Using the records below, transcribe word for word the stretch from the line that contains "destruct (ll2string_spec (zmalloc" through the line that contains "- constructor; [lia|].", both end lines included, and nothing else.

::::::::::

Lemma rdbTryIntegerEncoding_spec s : Forall is_byte s -> msize s <= 11 ->
  exists enc, rdbTryIntegerEncoding (s ++ [0]) (msize s) = Some enc /\
    (enc = [] \/ exists v, enc = rdbEncodeInteger v /\ decimal s v).
Proof.
  intros Hs Hl. unfold rdbTryIntegerEncoding. destruct (strtoll_total s Hs Hl) as (v & e & -> & He & Hv). cbn [obind].
  destruct (load8_in (s ++ [0]) e) as (c & -> & _); [msolve|]. cbn [obind].
  destruct (negb (c =? 0)); [eauto|].
  destruct (ll2string_spec (zmalloc 32) 32 v Hv) as (ds & rest & -> & Hd & Hsz & _); [unfold zmalloc; rewrite msize_fresh; lia|].
  cbn [obind]. rewrite strlen_spec.
  2: { destruct Hd as [[[Hd _] _]|(d & -> & [Hd _] & _)]; unfold cstring.
       - eapply list.Forall_impl; [exact Hd|]. cbn. lia.
       - constructor; [lia|]. eapply list.Forall_impl; [exact Hd|]. cbn. lia. }
  cbn [obind]. destruct (Z.eqb_spec (msize ds) (msize s)) as [El|El]; cbn [negb]; [|eauto].
  assert (length ds = length s) as El' by (unfold msize in El; lia).
  destruct (memcmp_lex ds s (0 :: rest) [0]) as (d & Em & Hlex). rewrite El', Nat.min_id in Em.
  replace (Z.to_nat (msize s)) with (length s) by (unfold msize; lia). rewrite Em. cbn [obind].
  destruct (Z.eqb_spec d 0) as [->|Hd0]; cbn [negb]; [|eauto]. eexists. split; [done|]. right. exists v. split; [done|].
  cbn [Z.eqb] in Hlex. rewrite El, Z.compare_refl in Hlex. by rewrite <- (proj1 (lex_eq ds s)).
Qed.

End Objects.

(** * Loading strings *)

Section Load.
Context {S : Type} {BK : Backend S} {LW : @Lawful S BK} {HOST : Host}.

::::::::::

- _Response to the exercise_:
  destruct (ll2string_spec (zmalloc 32) 32 v Hv) as (ds & rest & -> & Hd & Hsz & _); [unfold zmalloc; rewrite msize_fresh; lia|].
  cbn [obind]. rewrite strlen_spec.
  2: { destruct Hd as [[[Hd _] _]|(d & -> & [Hd _] & _)]; unfold cstring.
       - eapply list.Forall_impl; [exact Hd|]. cbn. lia.
       - constructor; [lia|]. eapply list.Forall_impl; [exact Hd|]. cbn. lia. }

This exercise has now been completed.